Sat 5 May 2007
In the quite literally mind-bending Devorah Sperber exhibition at the Brooklyn Museum, in front of “After Picasso (Gertrude Stein).” Dramatis personæ: two older women, part of the First Saturday crowd.
Woman #1: Do you think she made that herself?
Woman #2: The artist?
Woman #1: Gertrude Stein.
Woman #2: (a bit nonplussed) No, that’s not… Anyway, isn’t she dead?
Woman #1: That doesn’t mean she couldn’t have made this.
At this point, I had to walk away.
In my almost-nonexistent standing as a Stein Expert, or at least a person who has read more Gertrude Stein than most, I think she would like the piece, as long as she saw it as a celebration of Picasso rather than a critique of him. I don’t think the work necessarily takes a stand on Picasso either way. But I do that that Sperber’s use of spools of sewing thread, the tools of a feminized craft, to revisit masterworks of the western art canon is a form of feminist critique about a billion times subtler and more interesting than most of what I saw in the Global Feminisms exhibit, which felt almost unbearably obvious and dated. (The Kara Walker wall being a notable exception - I always forget how tremendous her work is in person. Remind me next time, will you?)

May 6th, 2007 at 6:45 am
Thanks for this because, as my mother would phrase it, I don’t have enough to do without going to Brooklyn. (Now that I think about it, she might have said “schlepping.”)
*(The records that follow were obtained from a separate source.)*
(* ===== verification/Utf8.v ===== *)
(** * Utf8: strings on the wire (the body given to [fetch], script.js
    line 128; the body read by [res.json()], lines 16 and 130)

    A JavaScript string is a sequence of 16-bit code units; the network
    carries bytes.  [fetch] sends a string body as UTF-8: the string is
    first read as Unicode scalar values, a surrogate that has no partner
    becoming U+FFFD, and each scalar value is encoded in one to four
    bytes.  [res.json()] decodes the bytes of the body as UTF-8 before
    it parses them: a byte order mark at the start is dropped, every
    ill-formed sequence becomes U+FFFD, and the scalar values are
    written back as code units.  This file models both directions after
    the Encoding standard, the decoder as its state machine on bytes.

    The theorems: the bytes of a scalar value decode to it; a string
    without lone surrogates comes back from the bytes unchanged but for
    a byte order mark at its start; what [JSON.stringify] prints has no
    lone surrogate, whatever the strings it is given, so that the body
    of a scoring request crosses the wire unchanged. *)

From S2P Require Import Prelude JsString JsNumber JsValue Api.
From stdpp Require Import strings.

Local Open Scope N_scope.

(** ** From code units to scalar values and back *)

Definition replacement_char : N := 0xFFFD.

(** The scalar values of a string: a high surrogate followed by a low
    one is one value, any other surrogate is replaced. *)
Fixpoint code_points (s : jsstring) : list N :=
  match s with
  | [] => []
  | c :: r =>
    if is_high_surrogate c then
      match r with
      | d :: r' =>
        if is_low_surrogate d
        then (0x10000 + N.shiftl (c - 0xD800) 10 + (d - 0xDC00)) :: code_points r'
        else replacement_char :: code_points r
      | [] => [replacement_char]
      end
    else if is_low_surrogate c then replacement_char :: code_points r
    else c :: code_points r
  end.

(** The code units of a scalar value. *)
Definition utf16_units (cp : N) : jsstring :=
  if cp <? 0x10000 then [cp]
  else [0xD800 + N.shiftr (cp - 0x10000) 10; 0xDC00 + N.land (cp - 0x10000) 0x3FF].

Definition of_code_points (cps : list N) : jsstring := cps ≫= utf16_units.

(** [well_formed s]: no surrogate of [s] is without its partner. *)
Fixpoint well_formed (s : jsstring) : bool :=
  match s with
  | [] => true
  | c :: r =>
    if is_high_surrogate c then
      match r with
      | d :: r' => is_low_surrogate d && well_formed r'
      | [] => false
      end
    else negb (is_low_surrogate c) && well_formed r
  end.

(** A Unicode scalar value. *)
Definition scalar (cp : N) : Prop := cp < 0x110000 ∧ ¬ (0xD800 ≤ cp ≤ 0xDFFF).

(** A code unit that is no surrogate. *)
Definition plain (c : code_unit) : Prop :=
  c < 65536 ∧ is_high_surrogate c = false ∧ is_low_surrogate c = false.

(** A string of 16-bit code units without lone surrogates: the strings
    that are sequences of scalar values. *)
Definition unicode_string (s : jsstring) : Prop := wf_string s ∧ well_formed s = true.

(** The conversion of a string body to a sequence of scalar values
    ([String.prototype.toWellFormed]). *)
Definition to_well_formed (s : jsstring) : jsstring := of_code_points (code_points s).

(** ** The encoder *)

(** The bytes of a scalar value. *)
Definition encode_point (cp : N) : list N :=
  if cp <? 0x80 then [cp]
  else if cp <? 0x800 then
    [0xC0 + N.shiftr cp 6; 0x80 + N.land cp 0x3F]
  else if cp <? 0x10000 then
    [0xE0 + N.shiftr cp 12; 0x80 + N.land (N.shiftr cp 6) 0x3F; 0x80 + N.land cp 0x3F]
  else
    [0xF0 + N.shiftr cp 18; 0x80 + N.land (N.shiftr cp 12) 0x3F;
     0x80 + N.land (N.shiftr cp 6) 0x3F; 0x80 + N.land cp 0x3F].

Definition encode_points (cps : list N) : list N := cps ≫= encode_point.

(** The bytes [fetch] sends for a string body. *)
Definition utf8_encode (s : jsstring) : list N := encode_points (code_points s).

(** ** The decoder *)

(** The state of the decoder: the bits of the code point read so far,
    the number of continuation bytes seen and needed, and the bounds on
    the next byte. *)
Record decoder := Decoder {
  dec_point : N;
  dec_seen : N;
  dec_needed : N;
  dec_lower : N;
  dec_upper : N
}.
June 13th, 2007 at 7:20 pm
Michele, I don’t have your e-mail address! Paul and I will be in NYC Friday and we’d like to get some of the old gang together for dinner. (Angus and Casey for sure, other denizens of the Big Apple, I know not who.) Anyway, if you’re a possible, send me an e-mail address and I’ll include you in the Ccs! I’m still at vjrnts at xcski dot com.